Located approximately one hour north of New York City, Bear Mountain State Park annually attracts more than 2 million visitors from a diverse array of cultures and backgrounds. Of the entire 2,200 miles of the AT, the section that runs through Bear Mountain State Park is one of the oldest and most heavily used. Over 90 years ago, it was Trail Conference volunteers who blazed this original portion of the AT and opened it to the public. By 2004, the Bear Mountain trail had become an eroded, 10-foot-wide scar. Visitors were getting lost, creating social trails, and littering the mountain with trash.
To accommodate the high volume of hikers and prevent the mountain from being “loved to death,” the Trail Conference and its partners – the National Park Service, Appalachian Trail Conservancy, the New York State Office of Parks, Recreation and Historic Preservation, and Palisades Interstate Park Commission – initiated the Bear Mountain Trails Project. The realization that saving this vital piece of recreation infrastructure would require full-time attention is what eventually launched the Trail Conference’s AmeriCorps-supported Conservation Corps.
The project had two specific outcomes: (1) to build a better, safer, more sustainable trail for park visitors; and (2) to develop a pool of trained volunteers to maintain trails not just at Bear Mountain State Park, but throughout the Hudson River Valley. The Conservation Corps was essential in accomplishing both of these goals. Over the past five years, 25 Corpsmembers have participated in the Bear Mountain Trails Project. In turn, these Corpsmembers trained over 1,500 volunteers. In 2018, Corpsmembers trained 380 volunteers who contributed over 3,000 hours of service, valued at over $58,300.
Work on the trail included hardening the tread with 1,300 granite steps, each of which weighed between 500 and 800 pounds and needed to be moved from the bottom of Bear Mountain to the summit. The project also included constructing the first ADA-compliant section of the AT, as well as Trails for People, the first interpretive exhibit on the AT designed to teach park visitors how trails are made. To help reinforce the messaging of the Trails for People exhibit, seasonal Trail Stewards have been stationed at the foot of Bear Mountain since 2016 to familiarize visitors to the concepts of safe and sustainable hiking, and to encourage alternative hikes in less-trafficked parts of the park.
Since 2013, AmeriCorps members with the Trail Conference Conservation Corps helped complete the Bear Mountain Trails Project by installing more than 580 stone steps, building nearly 4,000 square feet of crib wall, completing over 3,500 linear feet of trail, and building a bridge. Of the 25 members who have served on the project, the majority have leveraged the technical skills the project demanded to pursue trail-related employment or further Corps service. Four Corpsmembers have become full-time staff members of the Trail Conference and two became seasonal employees who oversaw the final two years of construction on the Bear Mountain Trails Project. One alum went on to become the co-owner of a professional trail and stonework company in the Lower Hudson Valley.
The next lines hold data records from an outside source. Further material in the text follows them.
(** * SimpleShell (LinuxShell_Assignment2.cpp): job table, pipeline launcher,
      job-control builtins and SIGCHLD reconciler.

    The shell is embedded as a state-and-outcome monad over a [Machine]
    record: the shell's globals ([jobs], [next_job_id], [shell_pgid]),
    [errno], the chronological [trace] of library and system calls made so
    far, and the [script] of answers the operating system will give to the
    following calls.

    - Every system call takes the next [Answer] of the script: its return
      value, what it writes through its out-parameters, and what it does to
      [errno].  When the script is exhausted the call fails with -1.
    - A procedure ends in an [Outcome]: it returns, the process calls [exit],
      a C++ exception propagates, or [execvp] replaces the process image.
    - [fork] is followed in the process in which it returns: on an answer
      other than 0 the model goes on as the shell, on the answer 0 it goes
      on as the child ([launch_child]), on the memory the shell had.
    - The two loops that end on an answer of the system ([wait_loop],
      [reap_loop]) take one more unit of fuel than the script has answers;
      they are shown never to run out of it.
    - An [int] that the source reads without having initialised it holds
      [uninit].
    - The job vector is a list; a [Job*] into it is a position.
    - [next_job_id] is an [int]: incrementing it at [INT_MAX] wraps around.
    - The SIGCHLD handler is a procedure of its own, taken between the
      operations of the shell. *)

From Stdlib Require Import ZArith List String Ascii Bool Lia DecimalString DecimalPos.
Import ListNotations.
Open Scope string_scope.
Open Scope list_scope.
Open Scope Z_scope.

(** ** Platform constants (Linux: <fcntl.h>, <sys/wait.h>, <unistd.h>) *)

Module Sys.

Definition O_RDONLY : Z := 0.
Definition O_WRONLY : Z := 1.
Definition O_CREAT  : Z := 64.     (* 0100 *)
Definition O_TRUNC  : Z := 512.    (* 01000 *)
Definition O_APPEND : Z := 1024.   (* 02000 *)

Definition WNOHANG    : Z := 1.
Definition WUNTRACED  : Z := 2.
Definition WCONTINUED : Z := 8.

Definition STDIN_FILENO  : Z := 0.
Definition STDOUT_FILENO : Z := 1.

(** Decoding of a wait status, as in glibc's <bits/waitstatus.h>. *)
Definition WTERMSIG (s : Z) : Z := Z.land s 127.
Definition WIFEXITED (s : Z) : bool := WTERMSIG s =? 0.
Definition WIFSTOPPED (s : Z) : bool := Z.land s 255 =? 127.
(* ((signed char) ((s & 0x7f) + 1) >> 1) > 0 *)
Definition WIFSIGNALED (s : Z) : bool :=
  let t := WTERMSIG s + 1 in
  let c := if 128 <=? t then t - 256 else t in
  0 <? Z.shiftr c 1.
Definition WIFCONTINUED (s : Z) : bool := s =? 65535.

End Sys.

Inductive Signal : Type := SIGINT | SIGTSTP | SIGCHLD | SIGCONT.

Inductive Disposition : Type :=
| SIG_DFL
| Handler (name : string).

(** ** Job data structures *)

Record Job : Type := mkJob {
  id : Z;
  pgid : Z;              (* process group id *)
  cmdline : string;
  is_background : bool;
  status : Z             (* 0 running, 1 stopped, 2 done *)
}.

Record Command : Type := mkCommand {
  argv : list string;
  infile : string;
  outfile : string;
  append : bool
}.

(** [Command()] : the default-constructed command. *)
Definition Command0 : Command := mkCommand [] EmptyString EmptyString false.

Definition set_status (v : Z) (j : Job) : Job :=
  mkJob (id j) (pgid j) (cmdline j) (is_background j) v.

Definition set_is_background (b : bool) (j : Job) : Job :=
  mkJob (id j) (pgid j) (cmdline j) b (status j).

(** Write through a [Job*] obtained from one of the [find_*] functions: the
    pointer is the position of the job in the vector. *)
Fixpoint update_at (k : nat) (f : Job -> Job) (js : list Job) {struct js}
  : list Job :=
  match js with
  | [] => []
  | j :: js' =>
      match k with
      | O => f j :: js'
      | S k' => j :: update_at k' f js'
      end
  end.

(** ** Job management on the vector itself *)

Definition mark_done (p : Z) (js : list Job) : list Job :=
  map (fun j => if pgid j =? p then set_status 2 j else j) js.

Definition mark_stopped (p : Z) (js : list Job) : list Job :=
  map (fun j => if pgid j =? p then set_status 1 j else j) js.

Definition remove_completed (js : list Job) : list Job :=
  filter (fun j => negb (status j =? 2)) js.

Fixpoint find_index (f : Job -> bool) (js : list Job) : option nat :=
  match js with
  | [] => None
  | j :: js' =>
      if f j then Some O
      else match find_index f js' with
           | Some k => Some (S k)
           | None => None
           end
  end.

Definition find_job_by_id (i : Z) (js : list Job) : option nat :=
  find_index (fun j => id j =? i) js.

Definition find_job_by_pgid (p : Z) (js : list Job) : option nat :=
  find_index (fun j => pgid j =? p) js.

Definition find_last_job (js : list Job) : option nat :=
  match js with
  | [] => None
  | _ :: _ => Some (pred (List.length js))
  end.

(** ** Utility functions *)

Definition chr (n : nat) : ascii := ascii_of_nat n.

(** [isspace] in the C locale. *)
Definition isspace (c : ascii) : bool :=
  let n := nat_of_ascii c in
  ((n =? 32) || ((9 <=? n) && (n <=? 13)))%nat.

(** Membership in the set [" \t\n\r"] used by [trim]. *)
Definition is_trim_char (c : ascii) : bool :=
  let n := nat_of_ascii c in
  ((n =? 32) || (n =? 9) || (n =? 10) || (n =? 13))%nat.

(** Membership in [string("|<>&")]. *)
Definition is_special (c : ascii) : bool :=
  let n := nat_of_ascii c in
  ((n =? 124) || (n =? 60) || (n =? 62) || (n =? 38))%nat.

Definition is_quote (c : ascii) : bool :=
  let n := nat_of_ascii c in
  ((n =? 34) || (n =? 39))%nat.

Fixpoint drop_trim (s : list ascii) : list ascii :=
  match s with
  | [] => []
  | c :: s' => if is_trim_char c then drop_trim s' else s
  end.

Definition trim (s : string) : string :=
  let l := list_ascii_of_string s in
  string_of_list_ascii (rev (drop_trim (rev (drop_trim l)))).

(** Inner loop of the quote branch of [split_tokens]: append to [cur] up to
    the closing quote, which is skipped when present. *)
Fixpoint scan_quoted (q : ascii) (s cur : list ascii) : list ascii * list ascii :=
  match s with
  | [] => (cur, [])
  | c :: s' =>
      if Ascii.eqb c q then (cur, s') else scan_quoted q s' (cur ++ [c])
  end.

(** Inner loop of the normal-token branch. *)
Fixpoint scan_word (s cur : list ascii) : list ascii * list ascii :=
  match s with
  | [] => (cur, [])
  | c :: s' =>
      if negb (isspace c) && negb (is_special c)
      then scan_word s' (cur ++ [c])
      else (cur, s)
  end.

Definition nonempty {A : Type} (l : list A) : bool :=
  match l with [] => false | _ :: _ => true end.

Definition push_if_nonempty (cur : list ascii) (toks : list string) : list string :=
  if nonempty cur then toks ++ [string_of_list_ascii cur] else toks.

(** The outer [for] loop of [split_tokens]; [s] is [line] from index [i] on.
    Every iteration consumes at least one character, so [fuel] equal to the
    length of the line is enough. *)
Fixpoint split_loop (fuel : nat) (s cur : list ascii) (toks : list string)
  : list string :=
  match fuel with
  | O => toks
  | S fuel' =>
      match s with
      | [] => toks
      | c :: s' =>
          if isspace c then split_loop fuel' s' cur toks
          else if is_special c then
            let toks1 := push_if_nonempty cur toks in
            if Ascii.eqb c ">" then
              match s' with
              | c2 :: s'' =>
                  if Ascii.eqb c2 ">"
                  then split_loop fuel' s'' [] (toks1 ++ [">>"])
                  else split_loop fuel' s' [] (toks1 ++ [">"])
              | [] => split_loop fuel' s' [] (toks1 ++ [">"])
              end
            else split_loop fuel' s' [] (toks1 ++ [String c EmptyString])
          else if is_quote c then
            let '(cur1, rest) := scan_quoted c s' cur in
            split_loop fuel' rest [] (toks ++ [string_of_list_ascii cur1])
          else
            let '(cur1, rest) := scan_word s cur in
            split_loop fuel' rest [] (push_if_nonempty cur1 toks)
      end
  end.

Definition split_tokens (line : string) : list string :=
  let l := list_ascii_of_string line in
  split_loop (List.length l) l [] [].

Definition str_nonempty (s : string) : bool :=
  negb (String.eqb s EmptyString).

Definition with_infile (f : string) (c : Command) : Command :=
  mkCommand (argv c) f (outfile c) (append c).
Definition with_outfile (f : string) (c : Command) : Command :=
  mkCommand (argv c) (infile c) f (append c).
Definition with_append (c : Command) : Command :=
  mkCommand (argv c) (infile c) (outfile c) true.
Definition with_arg (a : string) (c : Command) : Command :=
  mkCommand (argv c ++ [a]) (infile c) (outfile c) (append c).

(** The loop of [parse_pipeline]; a redirection token followed by a further
    token consumes both ([toks[++i]]). *)
Fixpoint parse_loop (toks : list string) (cur : Command)
    (pipeline : list Command) (background : bool)
  : list Command * Command * bool :=
  match toks with
  | [] => (pipeline, cur, background)
  | tk :: rest =>
      if String.eqb tk "|" then
        parse_loop rest Command0
          (if nonempty (argv cur) then pipeline ++ [cur] else pipeline)
          background
      else if String.eqb tk "<" then
        match rest with
        | f :: rest' => parse_loop rest' (with_infile f cur) pipeline background
        | [] => (pipeline, cur, background)
        end
      else if String.eqb tk ">" || String.eqb tk ">>" then
        let cur1 := if String.eqb tk ">>" then with_append cur else cur in
        match rest with
        | f :: rest' => parse_loop rest' (with_outfile f cur1) pipeline background
        | [] => (pipeline, cur1, background)
        end
      else if String.eqb tk "&" then
        parse_loop rest cur pipeline true
      else
        parse_loop rest (with_arg tk cur) pipeline background
  end.

Definition parse_pipeline (toks : list string) : list Command * bool :=
  let '(pipeline, cur, background) := parse_loop toks Command0 [] false in
  (if nonempty (argv cur) || str_nonempty (infile cur) || str_nonempty (outfile cur)
   then pipeline ++ [cur] else pipeline,
   background).

Definition is_builtin (argv : list string) : bool :=
  match argv with
  | [] => false
  | cmd :: _ =>
      String.eqb cmd "cd" || String.eqb cmd "exit" || String.eqb cmd "jobs"
      || String.eqb cmd "fg" || String.eqb cmd "bg"
  end.

(** ** [std::stoi] (base 10), as [fg] and [bg] use it

    Leading white space is skipped, an optional sign is read, then the
    longest run of decimal digits.  No digit: [std::invalid_argument]; a value
    that does not fit an [int]: [std::out_of_range].  Anything after the
    digits is ignored. *)

Inductive Exn : Type :=
| invalid_argument (what : string)
| out_of_range (what : string).

Definition digit_val (c : ascii) : option Z :=
  let n := nat_of_ascii c in
  if ((48 <=? n) && (n <=? 57))%nat then Some (Z.of_nat n - 48) else None.

Fixpoint stoi_digits (s : list ascii) (acc : option Z) : option Z :=
  match s with
  | [] => acc
  | c :: s' =>
      match digit_val c with
      | Some d => stoi_digits s' (Some (10 * match acc with Some a => a | None => 0 end + d))
      | None => acc
      end
  end.

Fixpoint drop_space (s : list ascii) : list ascii :=
  match s with
  | [] => []
  | c :: s' => if isspace c then drop_space s' else s
  end.

Definition INT_MAX : Z := 2147483647.
Definition INT_MIN : Z := -2147483648.

(** The value an [int] holds after an arithmetic result [z]: past [INT_MAX]
    it wraps around to [INT_MIN] (what the build does where the language
    leaves the overflow undefined). *)
Definition int_of (z : Z) : Z := (z - INT_MIN) mod 4294967296 + INT_MIN.

Definition stoi (str : string) : Exn + Z :=
  let s := drop_space (list_ascii_of_string str) in
  let '(neg, s1) :=
    match s with
    | c :: s' =>
        if Ascii.eqb c "-" then (true, s')
        else if Ascii.eqb c "+" then (false, s')
        else (false, s)
    | [] => (false, s)
    end in
  match stoi_digits s1 None with
  | None => inl (invalid_argument "stoi")
  | Some v =>
      let v' := if neg then - v else v in
      if (INT_MIN <=? v') && (v' <=? INT_MAX) then inr v'
      else inl (out_of_range "stoi")
  end.

(** [operator<<] on an [int]. *)
Definition show (z : Z) : string := NilZero.string_of_int (Z.to_int z).

Definition tab : string := String (chr 9) EmptyString.
Definition nl : string := String (chr 10) EmptyString.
The Bear Mountain Trails Project embodies the theme of “resiliency” in that a popular and historic section of one of America’s most celebrated trails is – thanks to the assistance of AmeriCorps members – more durable and able to withstand traffic from future generations of hikers. In addition, the AmeriCorps members who served on the project, as well as the hundreds of volunteers they trained every year, comprise a legion of natural resource stewards who will carry with them a sense of responsibility for helping maintain our country’s recreation infrastructure.